Dating has become so murky these days that people often don't even know if they're on a date or just "hanging out."
USA Today reports that an online survey of 2,647 singles, ages 18-59, shows that a whopping "69 percent of singles are at least somewhat confused about whether an outing with someone they're interested in is a date or not." Eight out of 10 singles agree that a date is "a planned one-on-one hangout," but 24 percent of singles also believe that a group outing can be a date, while 22 percent say that "if they ask me out, it's a date." The survey, provided exclusively to USA Today, was conducted in September by ChristianMingle.com and JDate.com.
Dating and relationship coach Donna Barnes, author of "Giving Up Junk Food Relationships," said the younger generation's laissez-faire approach to dating is one reason why the dating landscape has become more hazy. "Unfortunately, the younger crowd is so lazy about dating, and I think it's scary to ask someone out on a date because you're putting yourself out there to be rejected and it's easier to leave it vague, so if they're not attracted to you, you can say, 'Well, it wasn't a date,'" she said.

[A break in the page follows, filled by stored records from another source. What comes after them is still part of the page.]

(** [list.insert(i, x)]: before position [i], at the end when [i] is past
    it. *)
Definition list_insert_at {A : Type} (i : nat) (x : A) (l : list A) : list A :=
  take i l ++ x :: drop i l.

(** [list.remove(x)]: the first occurrence goes; [None] stands for the
    [ValueError] of a missing element. *)
Fixpoint list_remove_first (x : string) (l : list string) : option (list string) :=
  match l with
  | [] => None
  | y :: l' =>
      if bool_decide (x = y) then Some l'
      else (λ r, y :: r) <$> list_remove_first x l'
  end.

(** [for node in nodes_to_insert: ...] *)
Fixpoint plan_loop (st : list (string * Node)) (nodes_to_insert : list string)
    (nodes : list string) (index_of_node : Z) : result (list string) :=
  match nodes_to_insert with
  | [] => Ok nodes
  | node :: nodes_to_insert' =>
      let '(index_of_node', highest_idx) := scan st node nodes 0 index_of_node 0 in
      if decide (index_of_node' < Z.of_nat (highest_idx + 1))%Z then
        match list_remove_first node (list_insert_at (highest_idx + 1) node nodes) with
        | None => Err ValueError
        | Some nodes' => plan_loop st nodes_to_insert' nodes' index_of_node'
        end
      else plan_loop st nodes_to_insert' nodes index_of_node'
  end.

(** [DirectedGraph.create_plan] *)
Definition create_plan (depth fuel : nat) (self : DirectedGraph)
  : run (list string) :=
  match depth with
  | 0 => (self, [], Err RecursionError)
  | S depth' =>
      match find_paths depth' fuel self with
      | (self', out, Err e) => (self', out, Err e)
      | (self', out, Ok _) =>
          let nodes_to_insert := dict_keys (nodes self') in
          (self', out,
           plan_loop (nodes self') nodes_to_insert nodes_to_insert (-1))
      end
  end.

End Model.

(** ** Vocabulary of the specification *)

(** A bound on the iterations spent below a frame that has [r] nodes left
    to visit, in a graph of out-degree at most [D]. *)
Fixpoint tree_bound (D r : nat) : nat :=
  match r with
  | 0 => 1
  | S r' => 1 + D * tree_bound D r'
  end.

(** [q] stands somewhere before [p] in [l]. *)
Definition before (l : list string) (q p : string) : Prop :=
  [q; p] `sublist_of` l.

(** The same as a test: [p] is found behind the first [q]. *)
Fixpoint before_b (l : list string) (q p : string) : bool :=
  match l with
  | [] => false
  | x :: l' => if bool_decide (x = q) then bool_decide (p ∈ l') else before_b l' q p
  end.

Section Specification.
Context {Data : Type}.
Local Abbreviation Node := (@Node Data).
Local Abbreviation DirectedGraph := (@DirectedGraph Data).

(** *** Sequences of operations *)

(** The public operations of a graph; [add_node] receives a node fresh from
    the constructor. *)
Inductive op : Type :=
  | Op_add_node (name : string) (data : Data)
  | Op_add_edge (from_node_key to_node_key : string)
  | Op_get_node (key : string)
  | Op_find_paths (depth fuel : nat)
  | Op_create_plan (depth fuel : nat)
  | Op_dump (depth fuel : nat).

(** The graph an operation leaves behind, whether it returns or raises. *)
Definition apply_op (self : DirectedGraph) (o : op) : DirectedGraph :=
  match o with
  | Op_add_node name data => (add_node self (Node_init name data)).1
  | Op_add_edge f t => (add_edge self f t).1
  | Op_get_node _ => self
  | Op_find_paths depth fuel => (find_paths depth fuel self).1.1
  | Op_create_plan depth fuel => (create_plan depth fuel self).1.1
  | Op_dump depth fuel => (dump depth fuel self).1.1
  end.

Definition apply_ops (self : DirectedGraph) (os : list op) : DirectedGraph :=
  foldl apply_op self os.

(** The graphs the operations can build.  A run of [find_paths] that is cut
    short by its fuel leaves a graph as well; counting it in only makes the
    statements about reachable graphs stronger. *)
Inductive reachable : DirectedGraph → Prop :=
  | reachable_init : reachable DirectedGraph_init
  | reachable_step g o : reachable g → reachable (apply_op g o).

(** *** The graph as a relation *)

(** The targets of the outgoing edges of [u], in the order of the list. *)
Definition succs (st : list (string * Node)) (u : string) : list string :=
  to_node <$> outgoing_of st u.

(** [u -> v] is an edge the traversal follows out of [u]. *)
Definition edge_rel (st : list (string * Node)) (u v : string) : Prop :=
  v ∈ succs st u.

(** The edge object [u -> v] is in the incident-edge list of [u]. *)
Definition graph_edge (self : DirectedGraph) (u v : string) : Prop :=
  ∃ n, dict_get u (nodes self) = Some n ∧ mkEdge u v ∈ edges n.

(** No node reaches itself along one or more edges. *)
Definition acyclic (self : DirectedGraph) : Prop :=
  ∀ n, ¬ tc (edge_rel (nodes self)) n n.

(** The dependency set of the node called [k]. *)
Definition deps_of (st : list (string * Node)) (k : string) : gset string :=
  match dict_get k st with
  | Some n => _depends_on n
  | None => ∅
  end.

(** The edge object [a -> b] sits in the incident-edge lists of both its
    endpoints. *)
Definition related (g : DirectedGraph) (a b : string) : Prop :=
  ∃ na nb, dict_get a (nodes g) = Some na ∧ dict_get b (nodes g) = Some nb
           ∧ mkEdge a b ∈ edges na ∧ mkEdge a b ∈ edges nb.

(** *** Invariants *)

(** What every graph built by the operations satisfies. *)
Record wf_store (st : list (string * Node)) : Prop := {
  wf_keys : NoDup st.*1;
  wf_name : ∀ k n, dict_get k st = Some n → name n = k;
  wf_ends : ∀ k n e, dict_get k st = Some n → e ∈ edges n →
      from_node e ≠ to_node e ∧ (from_node e = k ∨ to_node e = k);
  wf_sym : ∀ k n e, dict_get k st = Some n → e ∈ edges n →
      ∃ n1 n2, dict_get (from_node e) st = Some n1
               ∧ dict_get (to_node e) st = Some n2
               ∧ e ∈ edges n1 ∧ e ∈ edges n2;
  wf_out : ∀ k n, dict_get k st = Some n →
      outgoing_edges n = filter (λ e, from_node e = k) (edges n);
  wf_in : ∀ k n, dict_get k st = Some n →
      incoming_edges n = filter (λ e, from_node e ≠ k) (edges n)
}.

(** No edge of the list connects the same pair of nodes as a later one. *)
Fixpoint distinct_relations (l : list Edge) : Prop :=
  match l with
  | [] => True
  | e :: l' => has_edge_in l' e = false ∧ distinct_relations l'
  end.

(** [n'] is [n] at a later time: the same name and payload, the edges of
    [n] followed by newer ones, and at least the dependencies of [n]. *)
Definition extends (n n' : Node) : Prop :=
  name n' = name n ∧ data n' = data n
  ∧ edges n `prefix_of` edges n'
  ∧ _depends_on n ⊆ _depends_on n'.

(** Every recorded dependency is reachable along the edges. *)
Definition deps_sound (st : list (string * Node)) : Prop :=
  ∀ k m, m ∈ deps_of st k → tc (edge_rel st) k m.

Definition deps_mono (st st' : list (string * Node)) : Prop :=
  ∀ k m, m ∈ deps_of st k → m ∈ deps_of st' k.

(** Two stores that differ in the dependency sets only. *)
Definition node_shape (n : Node) : string * Data * list Edge * list Edge * list Edge :=
  (name n, data n, edges n, outgoing_edges n, incoming_edges n).

Definition shape_eq (a b : string * Node) : Prop :=
  a.1 = b.1 ∧ node_shape a.2 = node_shape b.2.

Definition same_shape (st st' : list (string * Node)) : Prop :=
  Forall2 shape_eq st st'.

(** The node [Node.add_edge] leaves behind when it does not raise. *)
Definition attach_edge (self : Node) (edge : Edge) : Node :=
  {| name := name self; data := data self;
     edges := edges self ++ [edge];
     outgoing_edges :=
       outgoing_edges self ++ (if bool_decide (from_node edge = name self) then [edge] else []);
     incoming_edges :=
       incoming_edges self ++ (if bool_decide (from_node edge = name self) then [] else [edge]);
     _depends_on := _depends_on self |}.

(** *** Traversals *)

(** The store a traversal leaves behind. *)
Definition store_of (r : traversal) : list (string * Node) :=
  match r with
  | Finished st _ => st
  | CycleFound st => st
  | Exhausted st => st
  end.

(** Every node earlier on the path of a frame reaches the node of the
    frame. *)
Definition frame_ok (st : list (string * Node)) (fr : frame) : Prop :=
  ∀ a, a ∈ fr.2 → tc (edge_rel st) a fr.1.

(** Two runs that end the same way, on stores of the same shape, with the
    same paths. *)
Definition traversal_sim (r1 r2 : @traversal Data) : Prop :=
  match r1, r2 with
  | Finished s1 p1, Finished s2 p2 => same_shape s1 s2 ∧ p1 = p2
  | CycleFound s1, CycleFound s2 => same_shape s1 s2
  | Exhausted s1, Exhausted s2 => same_shape s1 s2
  | _, _ => False
  end.

(** The greatest out-degree of a node. *)
Definition max_out (st : list (string * Node)) : nat :=
  foldr (λ kv m, length (outgoing_edges kv.2) `max` m) 0 st.

(** Iterations that suffice for each [while] loop of [find_paths]. *)
Definition traversal_bound (self : DirectedGraph) : nat :=
  tree_bound (max_out (nodes self)) (length (nodes self) - 1).
(** * Relevance scoring and result selection of the document-query webhook

    A shallow embedding of [src/webhook.py]: the scorer
    [calculate_tfidf_score], the storage helper [get_public_url], the
    candidate passes of [search_videos] and [search_content_with_retry],
    the retry decorator and the [webhook] route with its two response
    builders.

    Conventions of the embedding.
    - A Python [str] is a [string]: a sequence of code points below 256,
      with [str.lower], the regular-expression class [\w] and
      [str.isspace] as Python defines them on that range.
    - Scores are rationals ([Q], compared with [==] and [<]). The first
      parts take the scorer in exact arithmetic, for the properties that
      rounding leaves as they are. The part on binary64 takes it with
      the rounding of the floats and the iteration order of the set of
      query words, for the properties that turn on the exact value of a
      score: the formula, a score on a threshold, a tie.
    - A Firestore document is a finite map from field names to scalar
      values ([None], [bool], [int] and [str]; the other types a field
      can hold are outside the embedding); a collection is read through
      a stream that yields documents and may break with an exception at
      any point.
    - Logging is left out, except where evaluating the logged expression
      can raise. *)

From Stdlib Require Import ZArith QArith Qround Qabs Lqa String Ascii.
From Stdlib Require Import DecimalString.
From Stdlib Require Floats.
From stdpp Require Import gmap strings list fin_maps sorting.

(** ** The Python runtime: strings and dynamic values *)

Module Py.

(** [str.lower] on one code point: the ASCII capitals and the Latin-1
    capitals 192..222 (the multiplication sign 215 apart) move up by 32. *)
Definition lower_char (c : ascii) : ascii :=
  let n := N_of_ascii c in
  if ((65 <=? n) && (n <=? 90)
      || (192 <=? n) && (n <=? 222) && negb (n =? 215))%N
  then ascii_of_N (n + 32) else c.

Fixpoint lower (s : string) : string :=
  match s with
  | EmptyString => EmptyString
  | String c s' => String (lower_char c) (lower s')
  end.

(** The class [\w] of the [re] module on a [str] pattern: the underscore
    and every alphanumeric code point. *)
Definition is_word_char (c : ascii) : bool :=
  let n := N_of_ascii c in
  ((48 <=? n) && (n <=? 57) || (65 <=? n) && (n <=? 90) || (n =? 95)
   || (97 <=? n) && (n <=? 122)
   || (n =? 170) || (n =? 178) || (n =? 179) || (n =? 181)
   || (n =? 185) || (n =? 186) || (188 <=? n) && (n <=? 190)
   || (192 <=? n) && (n <=? 214) || (216 <=? n) && (n <=? 246)
   || (248 <=? n) && (n <=? 255))%N.

(** [str.isspace] on one code point, as used by [str.strip]. *)
Definition is_space_char (c : ascii) : bool :=
  let n := N_of_ascii c in
  ((9 <=? n) && (n <=? 13) || (28 <=? n) && (n <=? 32)
   || (n =? 133) || (n =? 160))%N.

Definition flush (run : string) : list string :=
  match run with
  | EmptyString => []
  | _ => [run]
  end.

(** [scan_words run s]: the matches of [\w+] in [s], when [run] is the
    word-character run read so far. *)
Fixpoint scan_words (run : string) (s : string) : list string :=
  match s with
  | EmptyString => flush run
  | String c s' =>
      if is_word_char c then scan_words (run +:+ String c EmptyString) s'
      else flush run ++ scan_words EmptyString s'
  end.

(** [re.findall(r'\w+', s)]. *)
Definition findall_words (s : string) : list string :=
  scan_words EmptyString s.

Fixpoint startswith (s p : string) {struct p} : bool :=
  match p, s with
  | EmptyString, _ => true
  | String _ _, EmptyString => false
  | String a p', String b s' =>
      if Ascii.eqb a b then startswith s' p' else false
  end.

(** [needle in hay] on two [str]. *)
Fixpoint str_in (needle hay : string) : bool :=
  startswith hay needle
  || match hay with
     | EmptyString => false
     | String _ hay' => str_in needle hay'
     end.

Fixpoint lstrip (s : string) : string :=
  match s with
  | EmptyString => EmptyString
  | String c s' => if is_space_char c then lstrip s' else s
  end.

Fixpoint rstrip (s : string) : string :=
  match s with
  | EmptyString => EmptyString
  | String c s' =>
      match rstrip s' with
      | EmptyString => if is_space_char c then EmptyString else String c EmptyString
      | r => String c r
      end
  end.

(** [s.strip()]. *)
Definition strip (s : string) : string := rstrip (lstrip s).

(** The values a document field holds. *)
Inductive pyval : Type :=
  | PNone
  | PBool (b : bool)
  | PInt (z : Z)
  | PStr (s : string).

(** Truth value of an object, as [not x] and [if x] test it. *)
Definition truthy (v : pyval) : bool :=
  match v with
  | PNone => false
  | PBool b => b
  | PInt z => negb (z =? 0)%Z
  | PStr s => negb (String.eqb s EmptyString)
  end.

(** [str(v)], also the rendering of [v] inside an f-string. *)
Definition str (v : pyval) : string :=
  match v with
  | PNone => "None"
  | PBool true => "True"
  | PBool false => "False"
  | PInt z => NilEmpty.string_of_int (Z.to_int z)
  | PStr s => s
  end.

(** [collections.Counter(words)]: one increment per word, left to right. *)
Definition Counter (words : list string) : gmap string nat :=
  fold_left (fun m w => <[w := S (default 0%nat (m !! w))]> m) words ∅.

(** [sum(xs)]: starts from 0 and adds from the left. *)
Definition sum (xs : list Q) : Q := fold_left Qplus xs 0%Q.

End Py.

Import Py.

(** An [int] as a score operand. *)
Definition Qnat (n : nat) : Q := inject_Z (Z.of_nat n).

(** ** Configuration *)

Definition VIDEO_THRESHOLD : Q := 1 # 1000.
Definition TEXT_THRESHOLD : Q := 5 # 100.
Definition IMAGE_THRESHOLD : Q := 1 # 100.

(** ** The scorer *)

(** [calculate_tfidf_score(query, text)]. The query is always a [str];
    the text is whatever the document field holds. A text that is not a
    [str] and not falsy makes [text.lower()] raise, which the function's
    own handler turns into [0.0]. *)
Definition calculate_tfidf_score (query : string) (text : pyval) : Q :=
  (if negb (truthy (PStr query)) || negb (truthy text) then 0
  else
    match text with
    | PStr text =>
        let query_words : gset string :=
          list_to_set (findall_words (lower query)) in
        let text_words := findall_words (lower text) in
        if bool_decide (query_words = ∅) || bool_decide (text_words = [])
        then 0
        else
          let text_freq := Counter text_words in
          let total_words := length text_words in
          let base_score :=
            sum (map (fun word =>
                        Qnat (default 0%nat (text_freq !! word))
                        / Qnat total_words)
                     (filter (fun word => is_Some (text_freq !! word))
                             (elements query_words)))
            / Qnat (size query_words) in
          let exact_match_bonus :=
            if str_in (lower query) (lower text) then 1 else 0 in
          let title_match_bonus :=
            if str_in "title" (lower text)
               && existsb (fun word => str_in word (lower text))
                          (elements query_words)
            then 1 # 2 else 0 in
          base_score + exact_match_bonus + title_match_bonus
    | _ => 0
    end)%Q.

(** ** Results, documents and the repository *)

Abbreviation doc := (gmap string pyval).

(** The dictionaries the search hands back, told apart by their ["type"]
    entry. A text or image result is built field by field; a video result
    is the document itself with ["score"] and ["type"] assigned. *)
Inductive result : Type :=
  | TextResult (content source page : pyval) (score : Q)
  | ImageResult (image_url : string) (description source page : pyval)
                (score : Q)
  | VideoResult (video_data : doc) (score : Q).
(** * Code search using embeddings: extractor and searcher

    A shallow embedding of the helper functions of
    [examples/Code_search_using_embeddings.ipynb]:
    [get_function_name], [get_until_no_space], [get_functions],
    [extract_functions_from_repo] and [search_functions].

    Python [str] values are [string]s, lists are [list]s, an exception is the
    [Raise] branch of [result], and [print] appends a line to an output log.
    Library calls whose code is not part of the notebook ([Path.glob], [open],
    [get_embedding], [cosine_similarity], [DataFrame.sort_values]) are the
    variables of the sections below; [cosine_similarity] is also modelled
    on binary64 numbers, from its description. *)

From Stdlib Require Import List Bool Arith Lia ZArith String Ascii.
From Stdlib Require Import Permutation Sorted DecimalString.
From Stdlib Require Floats.
Import ListNotations.

Open Scope string_scope.

(* ================================================================== *)
(** * Exceptions *)

Inductive exn : Type :=
| ValueError        (* str.index: substring not found *)
| IndexError        (* list index out of range *)
| OSError           (* open / read failed *)
| EmbedderError.    (* the embedding call failed *)

Inductive result (A : Type) : Type :=
| Ok (a : A)
| Raise (e : exn).

Arguments Ok {A} a.
Arguments Raise {A} e.

Definition bind {A B : Type} (m : result A) (k : A -> result B) : result B :=
  match m with
  | Ok a => k a
  | Raise e => Raise e
  end.
(* ===== verification/AccountLocks.v ===== *)
(** * Account locks

    Models the locking half of runtime/src/accounts.rs: [AccountLocks], the
    lock sets that Solana-MEV extends with the pool accounts it watches
    ([get_readable_and_writable_locks_vec]), and the batch operations
    [lock_accounts] and [unlock_accounts], each of which runs under the
    [account_locks] mutex and is therefore one atomic step.

    The abstract specification is a list of held lock sets ([held]): a
    transaction may lock when it conflicts with none of them.  [represents]
    is the simulation relation between the hash tables and that list. *)

From S2P Require Import Prelude Message Errors Transaction.

(** ** Data and operations *)

Record AccountLocks := {
  write_locks : gset N;
  readonly_locks : gmap N Z;
}.

(** [AccountLocks::default()]. *)
Definition no_locks : AccountLocks := {| write_locks := ∅; readonly_locks := ∅ |}.

Definition is_locked_readonly (al : AccountLocks) (key : Pubkey) : bool :=
  match readonly_locks al !! key with Some count => 0 <? count | None => false end.

Definition is_locked_write (al : AccountLocks) (key : Pubkey) : bool :=
  bool_decide (key ∈ write_locks al).

(** [assert!(self.readonly_locks.insert(key, 1).is_none())]. *)
Definition insert_new_readonly (al : AccountLocks) (key : Pubkey) : outcome AccountLocks :=
  match readonly_locks al !! key with
  | Some _ => Panics
  | None => Returns {| write_locks := write_locks al;
                       readonly_locks := <[key := 1]> (readonly_locks al) |}
  end.

Definition lock_readonly (al : AccountLocks) (key : Pubkey) : bool * AccountLocks :=
  match readonly_locks al !! key with
  | Some count => (true, {| write_locks := write_locks al;
                            readonly_locks := <[key := wrap64 (count + 1)]> (readonly_locks al) |})
  | None => (false, al)
  end.

Definition unlock_readonly (al : AccountLocks) (key : Pubkey) : AccountLocks :=
  match readonly_locks al !! key with
  | Some count =>
      let count := wrap64 (count - 1) in
      {| write_locks := write_locks al;
         readonly_locks := if count =? 0 then delete key (readonly_locks al)
                           else <[key := count]> (readonly_locks al) |}
  | None => al
  end.

Definition unlock_write (al : AccountLocks) (key : Pubkey) : AccountLocks :=
  {| write_locks := write_locks al ∖ {[key]}; readonly_locks := readonly_locks al |}.

(** The keys to lock, [(readonly, writable)].  Collecting a [HashSet] into a
    vector yields its elements in some order; the model takes [elements]. *)
Definition get_readable_and_writable_locks_vec (writable_keys readonly_keys : list Pubkey)
    (mev_keys : option MevKeys) : list Pubkey * list Pubkey :=
  match mev_keys with
  | Some mk =>
      let readable_set := get_readonly_accounts mk (list_to_set readonly_keys) in
      let writable_set := get_write_accounts mk (list_to_set writable_keys) in
      let readable_set := readable_set ∖ writable_set in
      (elements readable_set, elements writable_set)
  | None => (readonly_keys, writable_keys)
  end.

(** [if !account_locks.lock_readonly(k) { account_locks.insert_new_readonly(k) }] *)
Definition take_readonly (al : AccountLocks) (key : Pubkey) : outcome AccountLocks :=
  let '(locked, al) := lock_readonly al key in
  if locked then Returns al else insert_new_readonly al key.

Fixpoint take_readonly_all (al : AccountLocks) (keys : list Pubkey) : outcome AccountLocks :=
  match keys with
  | [] => Returns al
  | k :: rest => al ← take_readonly al k; take_readonly_all al rest
  end.

Definition insert_write (al : AccountLocks) (key : Pubkey) : AccountLocks :=
  {| write_locks := {[key]} ∪ write_locks al; readonly_locks := readonly_locks al |}.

When is it a date, then? Christan Marashio, dating expert and blogger at And That's Why You're Single, said she found herself wondering the same thing about a month ago. Marashio said she asked someone to meet her for drinks to talk business. To her surprise, she found the meeting transcended from a casual one-on-one to, well, a date. In the end, the man insisted on picking up the tab and walking her to the curb. "The whole way home, I was going, 'Was that just a date?' and I was so unsure — what do you do in that situation?" she said. "Do you contact that person and ask them if it was a date and potentially embarrass yourself and embarrass them?"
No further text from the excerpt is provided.